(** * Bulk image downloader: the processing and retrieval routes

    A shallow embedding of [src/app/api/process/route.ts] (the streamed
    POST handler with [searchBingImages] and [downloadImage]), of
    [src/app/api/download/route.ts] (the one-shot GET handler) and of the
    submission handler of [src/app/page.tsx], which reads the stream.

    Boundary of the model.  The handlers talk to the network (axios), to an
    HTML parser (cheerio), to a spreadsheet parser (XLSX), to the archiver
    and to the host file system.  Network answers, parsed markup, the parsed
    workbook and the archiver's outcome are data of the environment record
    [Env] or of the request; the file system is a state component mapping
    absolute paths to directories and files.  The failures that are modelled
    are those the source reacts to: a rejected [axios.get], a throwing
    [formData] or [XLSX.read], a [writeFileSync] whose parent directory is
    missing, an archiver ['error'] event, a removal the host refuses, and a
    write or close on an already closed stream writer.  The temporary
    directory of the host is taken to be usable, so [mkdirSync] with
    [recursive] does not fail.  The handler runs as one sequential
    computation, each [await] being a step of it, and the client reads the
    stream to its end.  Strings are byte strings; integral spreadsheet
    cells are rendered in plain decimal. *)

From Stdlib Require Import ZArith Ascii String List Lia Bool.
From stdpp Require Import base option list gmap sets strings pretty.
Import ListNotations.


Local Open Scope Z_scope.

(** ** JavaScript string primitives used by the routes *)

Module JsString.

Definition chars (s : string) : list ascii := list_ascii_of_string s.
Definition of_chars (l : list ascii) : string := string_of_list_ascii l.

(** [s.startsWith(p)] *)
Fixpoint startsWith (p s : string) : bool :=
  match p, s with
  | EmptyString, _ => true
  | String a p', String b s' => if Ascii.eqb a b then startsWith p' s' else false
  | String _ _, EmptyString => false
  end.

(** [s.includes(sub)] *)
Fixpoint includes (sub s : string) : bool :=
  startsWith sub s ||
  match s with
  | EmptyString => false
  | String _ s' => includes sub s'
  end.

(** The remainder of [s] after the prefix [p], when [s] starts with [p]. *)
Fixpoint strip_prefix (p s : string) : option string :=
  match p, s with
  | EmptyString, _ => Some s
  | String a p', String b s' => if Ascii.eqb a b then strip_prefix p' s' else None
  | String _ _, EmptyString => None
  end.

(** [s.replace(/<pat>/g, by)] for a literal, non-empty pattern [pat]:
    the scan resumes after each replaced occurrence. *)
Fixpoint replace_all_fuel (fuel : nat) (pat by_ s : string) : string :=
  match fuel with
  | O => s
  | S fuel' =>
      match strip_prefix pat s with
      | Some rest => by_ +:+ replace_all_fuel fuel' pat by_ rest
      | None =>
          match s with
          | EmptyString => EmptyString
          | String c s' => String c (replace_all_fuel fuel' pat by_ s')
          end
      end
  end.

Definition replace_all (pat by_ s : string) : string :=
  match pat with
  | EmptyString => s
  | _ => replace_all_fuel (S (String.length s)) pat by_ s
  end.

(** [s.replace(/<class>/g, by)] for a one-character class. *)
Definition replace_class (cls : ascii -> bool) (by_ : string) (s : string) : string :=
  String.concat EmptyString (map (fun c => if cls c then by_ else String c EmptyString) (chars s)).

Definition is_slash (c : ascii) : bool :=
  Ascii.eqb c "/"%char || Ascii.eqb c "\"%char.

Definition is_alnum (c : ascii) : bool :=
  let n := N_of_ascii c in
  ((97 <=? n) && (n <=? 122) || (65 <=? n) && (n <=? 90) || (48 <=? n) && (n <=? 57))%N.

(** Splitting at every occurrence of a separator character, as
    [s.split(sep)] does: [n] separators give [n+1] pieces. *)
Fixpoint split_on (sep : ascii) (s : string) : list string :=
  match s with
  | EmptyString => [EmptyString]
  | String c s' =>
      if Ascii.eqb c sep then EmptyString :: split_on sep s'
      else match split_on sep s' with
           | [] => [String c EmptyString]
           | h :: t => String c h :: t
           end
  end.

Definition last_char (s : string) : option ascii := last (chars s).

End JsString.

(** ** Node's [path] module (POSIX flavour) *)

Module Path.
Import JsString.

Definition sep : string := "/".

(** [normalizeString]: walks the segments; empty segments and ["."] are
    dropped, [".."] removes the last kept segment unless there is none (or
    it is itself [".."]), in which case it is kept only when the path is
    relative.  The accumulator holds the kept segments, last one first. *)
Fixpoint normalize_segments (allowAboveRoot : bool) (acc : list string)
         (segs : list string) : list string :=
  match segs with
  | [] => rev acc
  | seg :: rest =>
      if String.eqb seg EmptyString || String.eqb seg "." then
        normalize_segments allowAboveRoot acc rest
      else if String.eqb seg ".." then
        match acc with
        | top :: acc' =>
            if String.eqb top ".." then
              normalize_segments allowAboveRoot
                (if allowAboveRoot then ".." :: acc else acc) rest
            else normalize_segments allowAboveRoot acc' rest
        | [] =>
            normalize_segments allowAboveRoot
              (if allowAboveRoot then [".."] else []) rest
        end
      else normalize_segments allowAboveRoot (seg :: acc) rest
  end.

+ + +

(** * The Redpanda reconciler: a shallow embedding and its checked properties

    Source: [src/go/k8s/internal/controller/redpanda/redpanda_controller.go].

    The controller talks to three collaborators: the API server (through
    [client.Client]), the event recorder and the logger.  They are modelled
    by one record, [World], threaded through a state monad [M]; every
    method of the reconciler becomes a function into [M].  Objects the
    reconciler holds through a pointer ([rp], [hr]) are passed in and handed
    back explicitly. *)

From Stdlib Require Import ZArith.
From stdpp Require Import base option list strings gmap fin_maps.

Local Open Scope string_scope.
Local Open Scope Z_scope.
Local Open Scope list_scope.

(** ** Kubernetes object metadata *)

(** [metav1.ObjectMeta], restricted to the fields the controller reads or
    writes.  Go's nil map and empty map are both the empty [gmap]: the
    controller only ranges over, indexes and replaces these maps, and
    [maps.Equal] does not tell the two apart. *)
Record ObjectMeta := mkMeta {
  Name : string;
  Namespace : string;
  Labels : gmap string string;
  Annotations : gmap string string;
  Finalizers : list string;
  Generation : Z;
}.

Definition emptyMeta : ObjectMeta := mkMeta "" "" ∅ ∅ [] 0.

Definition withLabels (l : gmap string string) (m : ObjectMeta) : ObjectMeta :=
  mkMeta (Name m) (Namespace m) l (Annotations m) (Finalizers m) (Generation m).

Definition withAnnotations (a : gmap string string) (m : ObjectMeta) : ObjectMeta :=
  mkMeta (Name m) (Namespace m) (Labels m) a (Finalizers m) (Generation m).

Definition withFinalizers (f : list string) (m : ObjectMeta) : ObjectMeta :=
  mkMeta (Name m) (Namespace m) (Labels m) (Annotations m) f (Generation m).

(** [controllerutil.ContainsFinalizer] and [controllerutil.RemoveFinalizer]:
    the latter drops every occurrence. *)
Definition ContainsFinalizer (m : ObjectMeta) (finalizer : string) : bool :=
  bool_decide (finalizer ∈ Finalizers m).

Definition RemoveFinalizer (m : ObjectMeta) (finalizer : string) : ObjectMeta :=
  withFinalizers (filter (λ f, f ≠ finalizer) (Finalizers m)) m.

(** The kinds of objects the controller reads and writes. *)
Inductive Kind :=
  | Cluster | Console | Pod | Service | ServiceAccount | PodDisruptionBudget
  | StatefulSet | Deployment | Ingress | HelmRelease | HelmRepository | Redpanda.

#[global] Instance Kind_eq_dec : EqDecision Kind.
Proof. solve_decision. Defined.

+ + +

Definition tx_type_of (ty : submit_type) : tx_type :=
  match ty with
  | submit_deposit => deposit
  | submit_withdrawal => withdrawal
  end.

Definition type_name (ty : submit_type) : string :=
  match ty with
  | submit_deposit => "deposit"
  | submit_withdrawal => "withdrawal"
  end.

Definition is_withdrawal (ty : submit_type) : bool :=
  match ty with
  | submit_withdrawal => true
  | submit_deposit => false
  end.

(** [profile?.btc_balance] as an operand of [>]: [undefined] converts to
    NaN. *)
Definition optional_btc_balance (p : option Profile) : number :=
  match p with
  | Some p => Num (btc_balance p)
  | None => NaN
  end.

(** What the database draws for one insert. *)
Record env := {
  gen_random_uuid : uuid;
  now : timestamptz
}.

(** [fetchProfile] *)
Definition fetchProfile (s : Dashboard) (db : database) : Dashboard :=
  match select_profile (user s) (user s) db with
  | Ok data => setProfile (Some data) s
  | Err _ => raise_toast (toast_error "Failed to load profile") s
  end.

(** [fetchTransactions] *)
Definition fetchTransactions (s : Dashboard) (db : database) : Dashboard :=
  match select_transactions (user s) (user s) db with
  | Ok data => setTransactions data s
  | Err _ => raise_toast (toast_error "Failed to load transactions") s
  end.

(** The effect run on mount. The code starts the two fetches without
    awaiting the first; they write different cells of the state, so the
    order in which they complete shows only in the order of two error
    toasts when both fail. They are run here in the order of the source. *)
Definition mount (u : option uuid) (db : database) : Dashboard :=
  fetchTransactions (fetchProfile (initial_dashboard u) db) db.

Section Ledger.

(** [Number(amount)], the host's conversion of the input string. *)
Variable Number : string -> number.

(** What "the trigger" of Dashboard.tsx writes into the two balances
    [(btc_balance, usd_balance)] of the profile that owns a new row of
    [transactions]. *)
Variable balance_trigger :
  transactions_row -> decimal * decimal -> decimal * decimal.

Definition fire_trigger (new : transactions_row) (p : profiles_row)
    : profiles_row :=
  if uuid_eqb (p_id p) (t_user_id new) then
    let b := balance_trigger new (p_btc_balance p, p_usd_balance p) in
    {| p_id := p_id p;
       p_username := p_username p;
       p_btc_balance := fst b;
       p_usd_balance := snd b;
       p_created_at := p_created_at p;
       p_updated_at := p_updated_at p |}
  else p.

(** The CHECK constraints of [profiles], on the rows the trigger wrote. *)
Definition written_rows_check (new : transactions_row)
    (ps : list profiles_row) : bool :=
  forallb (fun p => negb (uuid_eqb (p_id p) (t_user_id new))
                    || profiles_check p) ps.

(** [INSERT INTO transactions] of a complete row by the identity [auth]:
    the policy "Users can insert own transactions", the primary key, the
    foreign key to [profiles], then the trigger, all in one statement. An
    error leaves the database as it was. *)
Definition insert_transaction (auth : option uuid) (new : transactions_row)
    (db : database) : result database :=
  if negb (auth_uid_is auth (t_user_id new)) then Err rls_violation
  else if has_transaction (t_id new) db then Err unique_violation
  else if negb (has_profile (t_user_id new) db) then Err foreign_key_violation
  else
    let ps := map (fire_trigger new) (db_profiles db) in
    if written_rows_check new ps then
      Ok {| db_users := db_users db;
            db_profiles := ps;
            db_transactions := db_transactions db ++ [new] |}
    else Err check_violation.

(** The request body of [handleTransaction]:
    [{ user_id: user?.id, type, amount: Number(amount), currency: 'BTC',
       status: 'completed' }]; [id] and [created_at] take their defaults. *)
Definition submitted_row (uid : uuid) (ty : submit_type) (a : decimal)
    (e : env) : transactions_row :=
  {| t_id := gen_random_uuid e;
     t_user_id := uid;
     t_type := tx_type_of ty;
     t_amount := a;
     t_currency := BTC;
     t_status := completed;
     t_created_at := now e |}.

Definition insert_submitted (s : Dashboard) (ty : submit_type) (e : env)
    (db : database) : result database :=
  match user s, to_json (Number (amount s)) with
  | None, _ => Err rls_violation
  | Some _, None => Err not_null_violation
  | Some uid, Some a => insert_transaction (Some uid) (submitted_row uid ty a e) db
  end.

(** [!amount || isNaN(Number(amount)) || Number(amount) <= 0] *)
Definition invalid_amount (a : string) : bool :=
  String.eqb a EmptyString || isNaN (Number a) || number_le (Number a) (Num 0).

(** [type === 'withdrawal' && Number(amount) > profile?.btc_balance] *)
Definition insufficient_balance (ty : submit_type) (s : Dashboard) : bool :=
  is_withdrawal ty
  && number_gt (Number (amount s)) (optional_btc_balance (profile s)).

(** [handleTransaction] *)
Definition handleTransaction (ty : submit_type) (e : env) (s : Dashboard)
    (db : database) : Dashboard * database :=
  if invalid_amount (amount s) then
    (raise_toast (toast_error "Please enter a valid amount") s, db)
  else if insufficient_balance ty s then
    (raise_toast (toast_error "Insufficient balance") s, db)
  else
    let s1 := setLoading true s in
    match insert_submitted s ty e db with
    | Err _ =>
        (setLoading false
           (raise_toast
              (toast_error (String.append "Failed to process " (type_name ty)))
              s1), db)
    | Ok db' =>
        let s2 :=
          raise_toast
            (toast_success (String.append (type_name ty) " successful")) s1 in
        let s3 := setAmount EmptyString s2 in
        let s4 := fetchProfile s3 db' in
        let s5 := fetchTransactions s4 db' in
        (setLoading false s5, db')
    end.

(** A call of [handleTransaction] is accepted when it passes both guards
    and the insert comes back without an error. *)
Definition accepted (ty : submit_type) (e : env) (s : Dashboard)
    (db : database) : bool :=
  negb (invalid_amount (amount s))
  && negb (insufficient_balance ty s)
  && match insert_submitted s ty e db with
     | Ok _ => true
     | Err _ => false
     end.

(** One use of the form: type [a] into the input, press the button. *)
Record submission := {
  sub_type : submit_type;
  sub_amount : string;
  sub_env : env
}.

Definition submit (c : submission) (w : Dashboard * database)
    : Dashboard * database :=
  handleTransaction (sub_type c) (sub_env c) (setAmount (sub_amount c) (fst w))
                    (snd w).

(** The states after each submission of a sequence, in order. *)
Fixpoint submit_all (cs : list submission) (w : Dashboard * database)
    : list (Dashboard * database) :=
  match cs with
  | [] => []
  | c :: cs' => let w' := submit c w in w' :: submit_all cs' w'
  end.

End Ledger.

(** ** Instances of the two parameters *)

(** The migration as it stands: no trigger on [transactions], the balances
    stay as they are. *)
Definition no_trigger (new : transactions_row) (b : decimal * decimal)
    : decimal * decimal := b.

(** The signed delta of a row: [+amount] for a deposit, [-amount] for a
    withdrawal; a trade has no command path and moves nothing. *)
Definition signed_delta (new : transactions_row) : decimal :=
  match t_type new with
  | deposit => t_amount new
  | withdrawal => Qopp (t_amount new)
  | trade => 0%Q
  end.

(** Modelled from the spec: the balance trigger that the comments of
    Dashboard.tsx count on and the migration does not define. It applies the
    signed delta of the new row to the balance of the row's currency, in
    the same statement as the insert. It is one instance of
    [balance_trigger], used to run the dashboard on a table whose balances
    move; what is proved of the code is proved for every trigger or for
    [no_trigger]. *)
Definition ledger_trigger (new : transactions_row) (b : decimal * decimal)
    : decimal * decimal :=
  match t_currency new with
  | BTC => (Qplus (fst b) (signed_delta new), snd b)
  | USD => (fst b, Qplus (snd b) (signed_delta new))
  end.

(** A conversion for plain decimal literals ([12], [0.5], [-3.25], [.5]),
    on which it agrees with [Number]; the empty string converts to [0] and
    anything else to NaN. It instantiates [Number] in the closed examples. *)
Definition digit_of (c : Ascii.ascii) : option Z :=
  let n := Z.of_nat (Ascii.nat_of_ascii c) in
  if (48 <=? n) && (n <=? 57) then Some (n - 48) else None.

+ + +

* _Work required_: From the listing above, output exactly the run of lines that starts with the line containing "deposit => t_amount new" and ends with the line containing "[no_trigger]. *)".

* _Result of the exercise_:
  | deposit => t_amount new
  | withdrawal => Qopp (t_amount new)
  | trade => 0%Q
  end.

(** Modelled from the spec: the balance trigger that the comments of
    Dashboard.tsx count on and the migration does not define. It applies the
    signed delta of the new row to the balance of the row's currency, in
    the same statement as the insert. It is one instance of
    [balance_trigger], used to run the dashboard on a table whose balances
    move; what is proved of the code is proved for every trigger or for
    [no_trigger]. *)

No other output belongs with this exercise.